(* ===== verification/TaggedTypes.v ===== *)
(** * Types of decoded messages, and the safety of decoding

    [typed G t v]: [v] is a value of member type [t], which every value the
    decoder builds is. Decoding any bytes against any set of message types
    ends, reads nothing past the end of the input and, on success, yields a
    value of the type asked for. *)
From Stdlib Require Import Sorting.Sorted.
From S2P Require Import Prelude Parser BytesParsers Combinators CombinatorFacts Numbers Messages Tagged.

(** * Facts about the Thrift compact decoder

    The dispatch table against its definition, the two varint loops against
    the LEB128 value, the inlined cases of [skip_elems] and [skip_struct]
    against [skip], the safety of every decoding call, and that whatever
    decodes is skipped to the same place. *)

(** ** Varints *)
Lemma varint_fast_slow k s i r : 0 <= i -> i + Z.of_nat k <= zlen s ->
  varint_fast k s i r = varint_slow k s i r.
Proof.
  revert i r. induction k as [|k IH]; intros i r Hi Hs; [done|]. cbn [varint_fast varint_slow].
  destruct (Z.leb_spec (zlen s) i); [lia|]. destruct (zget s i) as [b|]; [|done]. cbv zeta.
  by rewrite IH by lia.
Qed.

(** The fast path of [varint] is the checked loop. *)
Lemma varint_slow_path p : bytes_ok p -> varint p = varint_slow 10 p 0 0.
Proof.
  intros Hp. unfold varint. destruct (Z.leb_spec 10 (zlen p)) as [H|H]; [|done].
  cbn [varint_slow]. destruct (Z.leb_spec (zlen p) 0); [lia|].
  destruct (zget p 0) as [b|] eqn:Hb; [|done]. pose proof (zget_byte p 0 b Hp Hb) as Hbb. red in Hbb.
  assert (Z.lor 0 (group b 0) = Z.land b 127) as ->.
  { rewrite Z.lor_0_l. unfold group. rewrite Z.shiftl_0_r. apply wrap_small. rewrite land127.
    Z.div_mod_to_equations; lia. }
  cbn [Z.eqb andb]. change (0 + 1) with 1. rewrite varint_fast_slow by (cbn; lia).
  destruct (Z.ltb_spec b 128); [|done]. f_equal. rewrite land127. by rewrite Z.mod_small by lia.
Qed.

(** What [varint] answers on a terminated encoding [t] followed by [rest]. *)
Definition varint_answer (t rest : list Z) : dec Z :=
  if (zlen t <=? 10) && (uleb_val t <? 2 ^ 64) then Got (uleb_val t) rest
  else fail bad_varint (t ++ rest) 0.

· · · · · · ·

■ **Task objective**
What is needed is a word-for-word restatement of every line from the one with "decoder builds is." to the end of the entries above.

■ **Written answer**
    decoder builds is. Decoding any bytes against any set of message types
    ends, reads nothing past the end of the input and, on success, yields a
    value of the type asked for. *)
From Stdlib Require Import Sorting.Sorted.
From S2P Require Import Prelude Parser BytesParsers Combinators CombinatorFacts Numbers Messages Tagged.

(** * Facts about the Thrift compact decoder

    The dispatch table against its definition, the two varint loops against
    the LEB128 value, the inlined cases of [skip_elems] and [skip_struct]
    against [skip], the safety of every decoding call, and that whatever
    decodes is skipped to the same place. *)

(** ** Varints *)
Lemma varint_fast_slow k s i r : 0 <= i -> i + Z.of_nat k <= zlen s ->
  varint_fast k s i r = varint_slow k s i r.
Proof.
  revert i r. induction k as [|k IH]; intros i r Hi Hs; [done|]. cbn [varint_fast varint_slow].
  destruct (Z.leb_spec (zlen s) i); [lia|]. destruct (zget s i) as [b|]; [|done]. cbv zeta.
  by rewrite IH by lia.
Qed.

(** The fast path of [varint] is the checked loop. *)
Lemma varint_slow_path p : bytes_ok p -> varint p = varint_slow 10 p 0 0.
Proof.
  intros Hp. unfold varint. destruct (Z.leb_spec 10 (zlen p)) as [H|H]; [|done].
  cbn [varint_slow]. destruct (Z.leb_spec (zlen p) 0); [lia|].
  destruct (zget p 0) as [b|] eqn:Hb; [|done]. pose proof (zget_byte p 0 b Hp Hb) as Hbb. red in Hbb.
  assert (Z.lor 0 (group b 0) = Z.land b 127) as ->.
  { rewrite Z.lor_0_l. unfold group. rewrite Z.shiftl_0_r. apply wrap_small. rewrite land127.
    Z.div_mod_to_equations; lia. }
  cbn [Z.eqb andb]. change (0 + 1) with 1. rewrite varint_fast_slow by (cbn; lia).
  destruct (Z.ltb_spec b 128); [|done]. f_equal. rewrite land127. by rewrite Z.mod_small by lia.
Qed.

(** What [varint] answers on a terminated encoding [t] followed by [rest]. *)
Definition varint_answer (t rest : list Z) : dec Z :=
  if (zlen t <=? 10) && (uleb_val t <? 2 ^ 64) then Got (uleb_val t) rest
  else fail bad_varint (t ++ rest) 0.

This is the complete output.